Ноги сами вынесли на площадь, где шумел городской праздник. Суетились люди в костюмах, плясали танцоры в ярких одеждах, зазывали к себе продавцы горячей еды и горячих напитков — чтобы никто не замёрз на этом празднике жизни, празднике солнца и близкого пробуждения.

Он пробирался сквозь красочный водоворот, не давая себя затянуть в хоровод или иной танец, в распевание частушек, в прыжки через костёр прямо посреди городской площади, надо же, что выдумали, никогда бы не поверил, если бы своими глазами не увидел. Он скользил мимо всеобщего веселья, и его светлая макушка выделялась белым пятном среди тёмных волос здешних жителей — жителей севера, но с такими тёмными волосами, будто маскироваться они собрались не под снег, а под землю, никогда снега не знавшую.

«Я чужак, — шептал он каждому в мысли, перебирая на пальцах узор из всех отталкивающих заклинаний, которые только смог упомнить. — Вы не любите чужаков, верно?

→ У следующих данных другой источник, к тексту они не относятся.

(** Nothing leaves the outgoing queue: over any run of the manager it is what it was and what was sent
    since, in the order of priority and, within a priority, in the order of sending. *)
Theorem outgoing_only_grows m ops m' : manager_ok m -> rfold manager_step m ops = Ok m' ->
  exists items, outgoing m' ≡ₚ outgoing m ++ items /\ Sorted by_priority (outgoing m') /\
    forall k, filter (fun i => ps_priority i = k) (outgoing m') = filter (fun i => ps_priority i = k) (outgoing m ++ items).
Proof.
  intros Hok Hrun. pose proof (manager_run_ok m ops m' Hok Hrun) as Hok'. enough (exists items, outgoing m' ≡ₚ outgoing m ++ items /\
    forall k, filter (fun i => ps_priority i = k) (outgoing m') = filter (fun i => ps_priority i = k) (outgoing m ++ items)) as (items & ? & ?) by (exists items; split_and!; [done|apply Hok'|done]).
  clear Hok'. revert m Hok Hrun. induction ops as [|nop ops IH]; intros m Hok; cbn [rfold]; [intros [= <-]; exists []; by rewrite app_nil_r|].
  intros (m1 & Hstep & Hrun)%rbind_ok_inv. destruct (IH m1 (manager_step_ok m nop m1 Hok Hstep) Hrun) as (items & Hp & Hf).
  assert (outgoing m1 = outgoing m \/ exists x, outgoing m1 = enqueue (outgoing m) x) as [Ho|[x Ho]].
  { destruct nop as [now op], op as [t c|[]|p d pr|p addr|p| |p|p| |max|name|h|e|r|step]; cbn [manager_step fst snd handle_event] in Hstep.
    all: try (injection Hstep as <-; by left).
    - injection Hstep as <-. left. cbn [peer_transports set_transports]. destruct (peer_transports m !! peer_id); [|done]. case_bool_decide; [|done]. unfold peer_lost. by repeat case_match.
    - injection Hstep as <-. left. destruct (escalation_engine _); [|done]. case_match; [|done]. case_match; [|done..]. by case_match.
    - injection Hstep as <-. unfold send_to_peer. destruct (best_transport_for_peer m p); cbn [rbind]; [right; by eexists|by left..].
    - injection Hstep as <-. left. rewrite reconnect_cases. cbv zeta. by destruct (RECONNECT_MAX_CONCURRENT <? _).
    - left. unfold record_reconnect_failure in Hstep. destruct (reconnection_queue m !! p); [|by injection Hstep as <-]. by apply rbind_ok_inv in Hstep as (? & _ & [= <-]).
    - left. destruct (tick_inv now m m1 (mg_sets m Hok)) as [ps Htk]; [intros q n Hn; pose proof (mg_stale m Hok q n Hn) as Hb; unfold STALE_CONFIRM_TICKS in Hb; cbn in Hb; lia|done|]. by destruct Htk.
    - left. by apply rbind_ok_inv in Hstep as (o & _ & [= <-]).
    - injection Hstep as <-. left. unfold disable_transport. by destruct (named_transport name). }
  - exists items. by rewrite <-Ho.
  - exists (x :: items). rewrite Ho in Hp, Hf. split; [rewrite Hp, enqueue_perm, <-app_assoc; done|]. intros k. rewrite Hf, !filter_app, enqueue_fifo, filter_app, filter_cons, <-app_assoc. do 2 f_equal. rewrite filter_cons, filter_nil. by case_decide.
Qed.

Так посторонитесь, дайте пройти».

Люди сторонились, расступались коридором и, стоило ему пройти, вновь смыкались в танец, ничего не замечая. На пальцах другой руки он перебирал узор из заклинаний невидимости, ведь если всё случится так, как оно должно случиться, времени спрятаться уже не будет, придётся сливаться в смертельном танце прямо среди толпы.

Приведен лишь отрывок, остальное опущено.